Warum schreibe ich heute einen Blogbeitrag, in dem es scheinbar um eine Kleiderfrage geht? Aktueller Anlass sind verstörende Äußerungen eines deutschen Kardinals, Gerhard Ludwig Müller, gegenüber der Katholischen Nachrichtenagentur (KNA). Es geht im weiteren Sinne um Uniformen.

Nicht wenige Menschen haben ein Faible für Uniformen: Schützenkönige tragen sie mit Stolz, auch die schmucke Dienstkleidung der Piloten und Pilotinnen gefällt vielen;  Bahnbedienstete, Polizist*innen die Schüler*innen von Eliteschulen, Pfadfinder*innen,  die Mitglieder der Schweizergarde, aber auch von Motorradclubs tragen ihre Uniformen (im letzten Fall Kutten genannt)  oft mit Stolz.

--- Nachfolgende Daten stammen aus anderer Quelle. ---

(** Ending with an error: the session is gone and the task failed, unless the
    supervisor could not record it. *)
Lemma wp_fail_with {B} t e (m : M (AgentRuntime Mo Ses HT N * TaskSupervisor S) AgentError unit) x s w
    (Q : outcome B AgentError -> AgentRuntime Mo Ses HT N * TaskSupervisor S -> World -> Prop) :
  wp m (ended strict b na cf t Failed) (x, s) w ->
  (forall x' s' w', base strict b na cf x' s' w' -> active x' = None -> task_state s' t = Some Failed ->
     Q (Raise e) (x', s') w') ->
  (forall x' s' w' se, base strict b na cf x' s' w' -> active x' = None -> Q (Raise (AgentSupervisor se)) (x', s') w') ->
  wp (do! m in throw e) Q (x, s) w.
Proof.
  intros Hm He Hs. wp_step. eapply wp_mono; [exact Hm|].
  intros [u|e'|] [x' s'] w' (Hb & Ha & Hr); [|destruct Hr as [se ->]; by apply Hs | done]. wp_step. by apply He.
Qed.

Lemma wp_out_of_wall_time t x s w
    (Q : outcome bool AgentError -> AgentRuntime Mo Ses HT N * TaskSupervisor S -> World -> Prop) :
  base strict b na cf x s w -> running s t ->
  (forall late w', world_le w w' -> Q (Return late) (x, s) w') -> wp (out_of_wall_time t) Q (x, s) w.
Proof.
  intros Hb Hr HQ. unfold out_of_wall_time. wp_step. wp_step. wp_step. wp_step. simpl.
  destruct (running_context _ _ _ _ (base_sup _ _ _ _ _ _ _ Hb) Hr) as [c ->]. simpl.
  wp_step. wp_step. wp_step. apply HQ. split; simpl; lia.
Qed.

Lemma tool_panics_only_in_handlers : adapter_panics (A := ToolAdapter HT) (O := ToolOperation) -> ~ calm.
Proof.
  intros (op & a & w & Hp) Hc. revert Hp. change (execute op a w) with (tool_execute op a w).
  unfold tool_execute, bind, lift. destruct (validate_arguments _) as [[]|]; [|done]. simpl.
  destruct (op_execution_context op) as [c|]; [|done]. simpl.
  destruct (Duration_is_zero _); [done|]. simpl.
  destruct (adapter_definitions a !! op_route op) as [d|]; [|done]. simpl.
  destruct (_ || _); [done|]. unfold run_handler. destruct (adapter_handlers a !! op_route op) as [h|]; [|done].
  unfold map_err. pose proof (calm_handler Hc c (op_arguments op) h) as Hh.
  match goal with |- context [handler_execute_for_task c (op_arguments op) h ?w1] => specialize (Hh w1) end.
  by destruct (handler_execute_for_task _ _ _ _) as [[[] ?] ?].
Qed.

Lemma network_never_panics : ~ adapter_panics (A := NetworkAdapter N) (O := TcpExchangeOperation).
Proof.
  intros (op & a & w & Hp). change (execute op a w) with (network_execute op a w) in Hp.
  pose proof (wp_network_execute op a w) as Hwp. unfold wp in Hwp.
  destruct (network_execute op a w) as [[r a'] w']. destruct Hwp as (_ & _ & Hn & _). by destruct Hn.
Qed.

(** The ways a turn ends with an error. *)
Lemma wp_turn_fails t k e (m : M (AgentRuntime Mo Ses HT N * TaskSupervisor S) AgentError unit) x s w :
  wp m (ended strict b na cf t Failed) (x, s) w ->
  match e with
  | AgentInvalidDecision | AgentStepLimitExceeded | AgentModelFailed | AgentToolFailed
  | AgentNetworkFailed | AgentBudgetExceeded => True
  | _ => False
  end ->
  wp (do! m in throw e) (turned t k) (x, s) w.
Proof.
  intros Hm He. eapply wp_fail_with; [exact Hm | |].
  - intros x' s' w' Hb Ha Hst. by destruct e.
  - by intros x' s' w' se Hb Ha.
Qed.

Lemma wp_turn_denied t k reason x s w :
  base strict b na cf x s w ->
  wp (do! fail_active t in ret (Some (RunDenied reason))) (turned t k) (x, s) w.
Proof.
  intros Hb. wp_step. eapply wp_mono; [by apply wp_fail_active|].
  intros [u|e'|] [x' s'] w' (Hb' & Ha & Hr); [|destruct Hr as [se ->]; by split | done]. by wp_step.
Qed.

Lemma wp_after_tool t k answer x s w :
  base strict b na cf x s w -> 1 <= k <= max_steps cf ->
  (exists ses out, active x = Some (mk_ActiveSession t ses (k + 1) out None) /\ session_after k ses) ->
  match answer with
  | Ok (OutcomeExecuted _) => running s t
  | Ok (OutcomeApprovalRequired q) =>
      task_state s t = Some WaitingApproval /\ retained (tool_gate x) (request_approval_id q) t
  | _ => True
  end ->
  wp (after_tool t answer) (turned t k) (x, s) w.
Proof.
  intros Hb Hk (ses & out & Ha & Hses) Hans. destruct answer as [[executed|reason|q]|[e|e|]]; simpl.
  - wp_step. eapply wp_update_active; [done|]. wp_step. split; [lia|]. split; [by apply base_active | exact Hans | lia |].
    eexists _, _. split; [reflexivity|]. by replace (k + 1 - 1) with k by lia.
  - by apply wp_turn_denied.
  - destruct Hans as [Hst Hret]. wp_step. eapply wp_update_active; [done|]. wp_step.
    split; [by apply base_active|]. split; [|done]. split. eexists ses, (k + 1), out, PendingTool.
    split_and!; [done | by replace (k + 1 - 1) with k by lia | lia | lia | done].
  - wp_step. apply wp_update. wp_step. split; [by apply base_active | done].
  - destruct e; (apply wp_turn_fails; [|done]); by agent_fails.
  - apply wp_turn_fails; [by agent_fails | done].
Qed.

Lemma wp_after_network t k answer x s w :
  base strict b na cf x s w -> 1 <= k <= max_steps cf ->
  (exists ses out, active x = Some (mk_ActiveSession t ses (k + 1) out None) /\ session_after k ses) ->
  match answer with
  | Ok (OutcomeExecuted _) => running s t
  | Ok (OutcomeApprovalRequired q) => task_state s t = Some WaitingApproval
      /\ exists n, agent_network x = Some n /\ retained (network_gate n) (request_approval_id q) t
  | _ => True
  end ->
  wp (after_network t answer) (turned t k) (x, s) w.
Proof.
  intros Hb Hk (ses & out & Ha & Hses) Hans. destruct answer as [[executed|reason|q]|[e|e|]]; simpl.
  - wp_step. eapply wp_update_active; [done|]. wp_step. split; [lia|]. split; [by apply base_active | exact Hans | lia |].
    eexists _, _. split; [reflexivity|]. by replace (k + 1 - 1) with k by lia.
  - by apply wp_turn_denied.
  - destruct Hans as [Hst Hret]. wp_step. eapply wp_update_active; [done|]. wp_step.
    split; [by apply base_active|]. split; [|done]. split. eexists ses, (k + 1), out, PendingNetwork.
    split_and!; [done | by replace (k + 1 - 1) with k by lia | lia | lia | done].
  - wp_step. apply wp_update. wp_step. split; [by apply base_active | done].
  - destruct e; (apply wp_turn_fails; [|done]); by agent_fails.
  - apply wp_turn_fails; [by agent_fails | done].
Qed.

Lemma wp_act t k d x s w :
  k <= max_steps cf -> driving t (k + 1) x s w -> 1 <= k -> wp (act t d) (turned t k) (x, s) w.
Proof.
  intros Hmax [Hb Hrn _ (ses & out & Ha & Hses)] Hk. replace (k + 1 - 1) with k in Hses by lia.
  pose proof (base_sup _ _ _ _ _ _ _ Hb) as Hs. destruct d as [text|route args|host port request]; simpl.
  - wp_step. apply wp_update. wp_step.
    pose proof (wp_succeed_active strict b na cf t x s w Hb) as Hm. unfold wp, bind in Hm. simpl in Hm.
    unfold wp. destruct (ask_supervisor (succeed t) (set_active None x, s) w) as [[r [x' s']] w'].
    destruct Hm as (Hb' & Ha' & Hr). destruct r as [u|e|]; [|destruct Hr as [se ->]; by split | done]. by split.
  - wp_step. wp_step. cbn beta iota. cbn [fst]. rewrite (ba_catalog _ _ _ _ _ _ _ Hb).
    destruct (prepare (build b).1 route args) as [op|e] eqn:Hprep.
    2:{ apply wp_turn_fails; [by agent_fails | done]. }
    apply prepare_prepared in Hprep as [Hp _]. wp_step. wp_step. wp_step. apply wp_ask_tool_gate.
    intros r g' s' w' Hrun.
    pose proof (base_tool_request _ _ _ _ _ _ _ _ _ _ _ _ _ _ Hb Hp Hrun) as Hb'.
    pose proof (request_answer strict _ _ _ _ _ _ _ _ _ _ (base_gated _ _ _ _ _ _ _ Hb) Hrun) as Hans.
    split.
    + intros v Hv. apply wp_after_tool; [done | done | by exists ses, out |].
      destruct r as [o|e|]; simpl in Hv; [subst v; by destruct o | by subst v | done].
    + intros ->. by apply tool_panics_only_in_handlers.
  - wp_step. wp_step. cbn beta iota. cbn [fst]. destruct (agent_network x) as [n|] eqn:Hn.
    2:{ apply wp_turn_fails; [by agent_fails | done]. }
    destruct (prepare_tcp_exchange host port request) as [op|e] eqn:Hprep.
    2:{ apply wp_turn_fails; [by agent_fails | done]. }
    apply prepare_net_prepared in Hprep as Hp. wp_step. wp_step. wp_step.
    eapply wp_ask_network_gate; [exact Hn|]. intros r g' s' w' Hrun.
    pose proof (base_network_request _ _ _ _ _ _ _ _ _ _ _ _ _ _ _ Hb Hn Hp Hrun) as Hb'.
    pose proof (request_answer strict _ _ _ _ _ _ _ _ _ _
      (facade_inv _ _ _ _ _ _ (ba_network _ _ _ _ _ _ _ Hb n Hn)) Hrun) as Hans.
    split.
    + intros v Hv. apply wp_after_network; [done | done | by exists ses, out |].
      destruct r as [o|e|]; simpl in Hv; [subst v | by subst v | done].
      destruct o; [done | done |]. destruct Hans. split; [done|]. by eexists.
    + intros ->. by apply network_never_panics in Hans.
Qed.

Lemma wp_ask_model t ses k out x s w
    (Q : outcome (Result ModelDecision MErr) AgentError ->
         AgentRuntime Mo Ses HT N * TaskSupervisor S -> World -> Prop) :
  active x = Some (mk_ActiveSession t ses k out None) -> session_after (k - 1) ses ->
  (forall v ses' w', world_le w w' -> session_after k ses' ->
     Q (Return v) (set_active (Some (mk_ActiveSession t ses' k out None)) x, s) w') ->
  (forall y w', ~ calm -> Q Panic y w') ->
  wp ask_model Q (x, s) w.
Proof.
  intros Ha Hses HQ HP. unfold ask_model. wp_step. wp_step. wp_step. wp_step. cbn [fst]. rewrite Ha.
  cbn [ok_or]. wp_step. wp_step. unfold wp. cbn [active_model next_step active_previous_output].
  pose proof (decide_world (mk_ModelTurnRequest k out) ses w) as Hw.
  destruct (decide_turn (mk_ModelTurnRequest k out) ses w) as [[r ses'] w'] eqn:Hd.
  assert (Hses' : r <> Panic -> session_after k ses').
  { intros _. replace k with (k - 1 + 1) by lia. eapply session_asked; [done|].
    replace (k - 1 + 1) with k by lia. exact Hd. }
  destruct r as [d|e|]; [apply HQ; [done | by apply Hses'] .. |].
  apply HP. intros Hc. apply (calm_decide Hc (mk_ModelTurnRequest k out) ses w). by rewrite Hd.
Qed.

Lemma wp_count_step a x s w
    (Q : outcome unit AgentError -> AgentRuntime Mo Ses HT N * TaskSupervisor S -> World -> Prop) :
  active x = Some a -> next_step a < u16_max ->
  Q (Return tt) (set_active (Some (with_next_step (next_step a + 1) a)) x, s) w -> wp count_step Q (x, s) w.
Proof.
  intros Ha Hlt HQ. unfold count_step. wp_step. wp_step. wp_step. wp_step. cbn [fst]. rewrite Ha. cbn [ok_or].
  unfold checked_add. rewrite (proj2 (Z.leb_le _ _)) by lia. by apply wp_update.
Qed.

Lemma base_with_active x s w a : base strict b na cf x s w -> base strict b na cf (set_active a x) s w.
Proof. apply base_active. Qed.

Die gemeinsame Kleidung zeigt die Zugehörigkeit zu einer bestimmten Gruppe und unterscheidet diejenigen, die sie tragen, von den anderen. –  Das ist erst einmal wertneutral, weil es eben nicht bedeutet, dass eine Nicht-Polizistin, also etwa eine Erzieherin, Designerin, Anwältin, Verkäuferin weniger wert ist, als eine uniformierte Polizistin. Insofern haben Uniformen und das Tragen von Uniformen nicht unbedingt etwas mit Wertung/ Abwertung zu tun oder mit Bescheidenheit/ Unbescheidenheit. Ein deutscher Kardinal lehrt uns hier eines Besseren – oder auch Schlechteren:

Die Synode in Rom dauert vier Wochen, und die meisten der dort versammelten (geistlichen) Herren tragen Anzug, manche Soutane, manche ein Ordenshabit. Diese Vielfalt darf sein! Und nicht wenige tragen an einem Tag ihre Soutane oder ihr Ordenshabit und an anderen Tagen einen dunklen Anzug oder Hose und Pullover – warum nicht, vier Wochen sind lang.  Einem der informativen Berichte aus Rom von Prof. Thomas Söding entnehme ich, dass auch ein besonderer Schlips schon einmal ein netter Gesprächsanlass sein kann, prima! Vielfalt kann auch hier nicht schaden.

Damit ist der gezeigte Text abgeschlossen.